Soluble amyloid-β oligomers (AβOs) are one of the main causative agents in AD. AβOs alter microtubule-mediated mitochondrial transport and may directly affect mitochondrial dynamics at synapses by interacting there with mitochondria (Manczak et al., 2011). AβO-induced mitochondrial dysfunction thereby drives progressive loss of synaptic activity and cell death, two major cellular features of AD. We recently found that AβOs activate mTORC1 at the plasma membrane (PM) in neurons (Norambuena et al., 2017), which leads to neuronal cell cycle reentry, a pathological pathway linked to neuronal death in AD (Norambuena et al., 2017) (Figure 1). In addition, we found that AβO-mediated activation of mTORC1 at the PM not only blocks NiMA but also dysregulates mtDNA replication (Norambuena et al., 2018) (Figure 1). As alterations in neuronal mtDNA maintenance account for brain energy metabolism deficiencies and inflammasome activation, alterations of the NiMA pathway may represent a mechanistic link connecting metabolic alterations, such as insulin resistance and inflammation, to impaired mitochondrial DNA maintenance in diseases such as AD. Thus, these novel AβO-mediated effects on NiMA pose exciting questions about molecular mechanisms that integrate nutrient signaling, mitochondrial dysfunction, and AD.

A detailed molecular mechanism regulating NiMA is not yet fully understood and several outstanding questions remain open.
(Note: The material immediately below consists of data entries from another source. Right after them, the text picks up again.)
(** One name: a missing request is that of the limit. *)
Definition extend_gpu_maps (req : ResourceRequirements Qty) (maps : gmap string string * gmap string string) (n : string)
    : gmap string string * gmap string string :=
  let reqStr := resourceQuantityString (Requests req) n in
  let limStr := resourceQuantityString (Limits req) n in
  let reqStr := if decide (reqStr = "" /\ limStr <> "") then limStr else reqStr in
  (if decide (reqStr <> "") then <[n := reqStr]> maps.1 else maps.1,
   if decide (limStr <> "") then <[n := limStr]> maps.2 else maps.2).

Definition nil_if_empty (m : gmap string string) : strmap := if decide (m = ∅) then None else Some m.

Definition extendedGPUMapsFromResourceRequirements (req : option (ResourceRequirements Qty)) : strmap * strmap :=
  match req with
  | None => (None, None)
  | Some r =>
      if (rl_len (Requests r) =? 0) && (rl_len (Limits r) =? 0) then (None, None)
      else
        let maps := foldl (extend_gpu_maps r) (∅, ∅) (gpuClassResourceNamesInRequirements req) in
        (nil_if_empty maps.1, nil_if_empty maps.2)
  end.
End gpu.

(** ** What pods request *)

Section allocated.
Context {Qty : Type} `{!Quantity Qty} `{!QuantitySums Qty} `{!RangeOrder string Qty}.

Definition add_resource (list : gmap string Qty) (e : string * Qty) : gmap string Qty :=
  match list !! fst e with
  | None => <[fst e := snd e]> list
  | Some value => <[fst e := q_Add value (snd e)]> list
  end.

Definition addResourceList (list : gmap string Qty) (newResourceList : ResourceList Qty) : gmap string Qty :=
  foldl add_resource list (range_rl newResourceList).
(* ===== verification/WorkloadsImages.v ===== *)
(** * workloads: images

    [workloads/pkg/discovery/]: the images that run in the cluster, with the
    workloads that run them.  Listing objects of the API is a class; the
    controllers with their pods are those of a library. *)

From stdpp Require Import base decidable list gmap strings.
From Stdlib Require Import ZArith Lia Ascii Sorted.
From S2P Require Import Prelude GoStrings GoText GoValues GoNumbers GoSort GoFiles WorkloadsResources.

Local Open Scope Z_scope.

(** ** Data *)

Record OwnerResult : Type := {
  ow_Namespace : string;
  ow_Kind : string;
  ow_Name : string;
  ow_Container : string;
  ow_Labels : strmap;
  ow_Annotations : strmap;
  ow_PodLabels : strmap;
  ow_PodAnnotations : strmap
}.

Record ImageResult : Type := { im_Name : string; im_ID : string; im_PullRef : string; im_Owners : list OwnerResult }.

(** A top controller, and a workload of it. *)
Record TopObject : Type := {
  to_Kind : string;
  to_Name : string;
  to_Namespace : string;
  to_UID : string;
  to_OwnerReferences : list OwnerReference;
  to_Annotations : strmap;
  to_Labels : strmap;
  to_CreationTimestamp : Z
}.

Record Workload {U Qty : Type} : Type := {
  TopController : TopObject;
  w_Pods : list U;
  w_PodSpec : option (PodSpec Qty);
  w_PodMetadata : option (strmap * strmap);
  RunningPodCount : Z
}.
Arguments Workload : clear implicits.

(** [j_Selector] is the text of the selector, if there is one, or an error of the
    library. *)
Record Job : Type := {
  j_Namespace : string;
  j_Name : string;
  j_Labels : strmap;
  j_Annotations : strmap;
  j_OwnerReferences : list OwnerReference;
  j_Selector : option (result string string);
  j_TemplateLabels : strmap;
  j_TemplateAnnotations : strmap
}.

(** Lists of the API server: of namespaces, of the pods of a namespace by field and by
    label selector, and of jobs.  The namespace [""] is all of them. *)
Class PodLists (W Qty : Type) := {
  Namespace : Type;
  ns_Name : Namespace -> string;
  ListNamespaces : W -> W * result string (list Namespace);
  ListPods : string -> string -> string -> W -> W * result string (list (Pod Qty));
  ListJobs : string -> W -> W * result string (list Job)
}.

(** The three maps of the discovery. *)
Record discovered : Type := {
  seenPods : gset string;
  keyToImage : gmap string ImageResult;
  imageOwners : gmap string (gmap string OwnerResult)
}.

Definition nothing_discovered : discovered := {| seenPods := ∅; keyToImage := ∅; imageOwners := ∅ |}.

Definition dockerIOPrefix : string := "index.docker.io/".

Definition ownerKey (o : OwnerResult) : string :=
  ow_Namespace o +:+ "/" +:+ ow_Kind o +:+ "/" +:+ ow_Name o +:+ "/" +:+ ow_Container o.

Definition podKey (namespace name : string) : string := namespace +:+ "/" +:+ name.

Definition with_container (name : string) (o : OwnerResult) : OwnerResult :=
  {| ow_Namespace := ow_Namespace o; ow_Kind := ow_Kind o; ow_Name := ow_Name o; ow_Container := name;
     ow_Labels := ow_Labels o; ow_Annotations := ow_Annotations o; ow_PodLabels := ow_PodLabels o;
     ow_PodAnnotations := ow_PodAnnotations o |}.

Definition plain_owner (namespace kind name : string) : OwnerResult :=
  {| ow_Namespace := namespace; ow_Kind := kind; ow_Name := name; ow_Container := ""; ow_Labels := None;
     ow_Annotations := None; ow_PodLabels := None; ow_PodAnnotations := None |}.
For example, do nutrients directly regulate mitochondrial function through an unknown mTORC1 substrate or it is supported by a third organelle? Does NiMA involve lysosome–mitochondria (Wong et al., 2019) or ER–mitochondria contact sites (Lewis et al., 2016)? (Figure 1). Thus, identifying molecular machineries regulating interorganelle function is not only an exciting topic in cell biology but also represents an important opportunity to develop new biomarkers and therapies for early detection and treatment of human diseases.